Toronto will have to find a new service provider to haul its municipal garbage to Michigan when the current contract ends on March 31 for transportation company Wilson Logistics of Etobicoke, Ontario.
A new contract will cost more. Wilson Logistics has complained for years that it couldn’t make money on the contract after the situation with Canada-U.S. border changed, along with new rules that govern how long a driver can operate his rig. The 20-year contract, which started in 2000, will end March 31. Citing confidentiality rules, financial details about the severing of the contract are unavailable.

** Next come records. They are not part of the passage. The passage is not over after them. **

(** X10. With a restitution in [[0,1]] the wall handling never makes a ball
    faster: neither velocity component grows in magnitude (squares are
    compared), whatever the position of the ball. *)
Theorem walls_never_speed_up (e : R) (b : Ball) :
  0 <= e <= 1 ->
  (vx (velocity (Plain.handle_walls e b)) * vx (velocity (Plain.handle_walls e b))
   <= vx (velocity b) * vx (velocity b) /\
   vy (velocity (Plain.handle_walls e b)) * vy (velocity (Plain.handle_walls e b))
   <= vy (velocity b) * vy (velocity b)) /\
  (vx (velocity (WithUI.handle_walls e b)) * vx (velocity (WithUI.handle_walls e b))
   <= vx (velocity b) * vx (velocity b) /\
   vy (velocity (WithUI.handle_walls e b)) * vy (velocity (WithUI.handle_walls e b))
   <= vy (velocity b) * vy (velocity b)).
Proof.
  intros He.
  pose proof (reflected_square (vx (velocity b)) e He) as Hx.
  pose proof (reflected_square (vy (velocity b)) e He) as Hy.
  unfold Plain.handle_walls, WithUI.handle_walls,
    Plain.wall_y, Plain.wall_x, WithUI.wall_y, WithUI.wall_x.
  repeat split; repeat case_cmp; simpl; lra.
Qed.

(** The sinking ball at the ground of both simulations. *)
Lemma walls_never_speed_up_witness :
  vy (velocity (Plain.handle_walls 0.85 sinking_ball))
  * vy (velocity (Plain.handle_walls 0.85 sinking_ball))
  <= vy (velocity sinking_ball) * vy (velocity sinking_ball) /\
  vy (velocity (WithUI.handle_walls 1 sinking_ball))
  * vy (velocity (WithUI.handle_walls 1 sinking_ball))
  <= vy (velocity sinking_ball) * vy (velocity sinking_ball).
Proof.
  destruct (walls_never_speed_up 0.85 sinking_ball) as [[_ HP] _]; [lra |].
  destruct (walls_never_speed_up 1 sinking_ball) as [_ [_ HU]]; [lra |].
  split; assumption.
Defined.

(** ** Whole runs *)

Lemma same_body_refl b : same_body b b.
Proof. unfold same_body. auto. Qed.

Lemma same_body_trans b1 b2 b3 :
  same_body b1 b2 -> same_body b2 b3 -> same_body b1 b3.
Proof.
  unfold same_body. intros (H1 & H2 & H3 & H4) (H5 & H6 & H7 & H8).
  repeat split; congruence.
Qed.

Lemma update_same_body dt b : same_body b (fst (update dt b)).
Proof. unfold update, raise, same_body. destruct (Rlt_dec dt 0); simpl; auto. Qed.

Lemma apply_force_same_body f b : same_body b (apply_force f b).
Proof.
  unfold apply_force, same_body. destruct (Rlt_dec 0 (inv_mass b)); simpl; auto.
Qed.

Lemma Plain_apply_forces_same_body b : same_body b (Plain.apply_forces b).
Proof.
  unfold Plain.apply_forces.
  destruct (Rltb 0 _).
  - eapply same_body_trans; [| apply apply_force_same_body].
    eapply same_body_trans; [| apply apply_force_same_body].
    unfold same_body; simpl; auto.
  - eapply same_body_trans; [| apply apply_force_same_body].
    unfold same_body; simpl; auto.
Qed.

Lemma WithUI_apply_forces_same_body b : same_body b (WithUI.apply_forces b).
Proof.
  unfold WithUI.apply_forces.
  destruct (Rltb 1e-6 _).
  - eapply same_body_trans; [| apply apply_force_same_body].
    eapply same_body_trans; [| apply apply_force_same_body].
    unfold same_body; simpl; auto.
  - eapply same_body_trans; [| apply apply_force_same_body].
    unfold same_body; simpl; auto.
Qed.

Lemma Plain_handle_walls_same_body e b : same_body b (Plain.handle_walls e b).
Proof.
  unfold same_body, Plain.handle_walls, Plain.wall_y, Plain.wall_x.
  repeat case_cmp; simpl; auto.
Qed.

Lemma WithUI_handle_walls_same_body e b : same_body b (WithUI.handle_walls e b).
Proof.
  unfold same_body, WithUI.handle_walls, WithUI.wall_y, WithUI.wall_x.
  repeat case_cmp; simpl; auto.
Qed.

Lemma Plain_physics_update_same_body e dt b :
  same_body b (fst (Plain.physics_update e dt b)).
Proof.
  unfold Plain.physics_update, and_then, modify.
  pose proof (update_same_body dt (Plain.apply_forces b)) as Hu.
  destruct (update dt (Plain.apply_forces b)) as [b2 [ex |]]; cbn [fst] in *.
  - eapply same_body_trans; [apply Plain_apply_forces_same_body | exact Hu].
  - eapply same_body_trans; [apply Plain_apply_forces_same_body |].
    eapply same_body_trans; [exact Hu | apply Plain_handle_walls_same_body].
Qed.

Lemma WithUI_physics_update_same_body e dt b :
  same_body b (fst (WithUI.physics_update e dt b)).
Proof.
  unfold WithUI.physics_update, and_then, modify.
  pose proof (update_same_body dt (WithUI.apply_forces b)) as Hu.
  destruct (update dt (WithUI.apply_forces b)) as [b2 [ex |]]; cbn [fst] in *.
  - eapply same_body_trans; [apply WithUI_apply_forces_same_body | exact Hu].
  - eapply same_body_trans; [apply WithUI_apply_forces_same_body |].
    eapply same_body_trans; [exact Hu | apply WithUI_handle_walls_same_body].
Qed.
(** * Internet Usage Tracker: session tracking and sync reconciliation

    A shallow embedding of the background script (session tracker, sync
    scheduling, message handlers), of [SyncManager] and of the [Utils]
    helpers they call, followed by the properties of the specification
    that are settled on it.

    Conventions of the embedding:
    - timestamps and durations are JavaScript integers, modelled as [Z];
    - a JavaScript object with optional keys is a record of [option]s;
      [None] is [undefined]/[null];
    - [TrackerState] and [browser.storage.local] form the mutable world;
      the functions of the source that read or write them are computations
      in a state monad over it;
    - every value the source obtains from the platform (the clock, the
      network, [navigator.onLine], the tab query, the URL parser, the local
      calendar) is an explicit argument of the function that reads it;
    - an event handler runs from its first statement to its last without
      another handler running in between. *)

From Stdlib Require Import ZArith String DecimalString.
From stdpp Require Import base option list gmap strings.

Local Open Scope Z_scope.

(** ** A state monad for code that threads the mutable world *)

Definition State (S A : Type) : Type := S → A * S.

Global Instance State_ret {S} : MRet (State S) := λ A a s, (a, s).
Global Instance State_bind {S} : MBind (State S) :=
  λ A B k m s, let r := m s in k r.1 r.2.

In anticipation of higher costs, the city has set aside an extra $4.2 million for haulage in 2006. The city expects to pay about $60 a tonne, up from the current $55. Wilson, which ships about 120 truckloads of Toronto trash daily, is being paid $33 a tonne (as of January 1, 2003) with annual increases for inflation. The rest of the costs are landfill tip fees.
In addition to tight border security after September 11, 2001, soaring fuel costs have made the current contract unprofitable. Toronto ships about a million tonnes of waste annually to a Michigan landfill operated by Republic Services Inc.
Shipping garbage cost Toronto only $12 a tonne when it had its own landfill at Keele Valley in nearby Vaughan. With incineration, the costs would be much more than even the anticipated 2006 level (up to $120 a tonne). The city fears a possible future border closure, that would force it to find a local landfill, quickly.
The city is spending $500,000 to buy a “tipper” used to empty trucks at a landfill. This will allow the city to quickly set up at a new site if the Michigan border closes.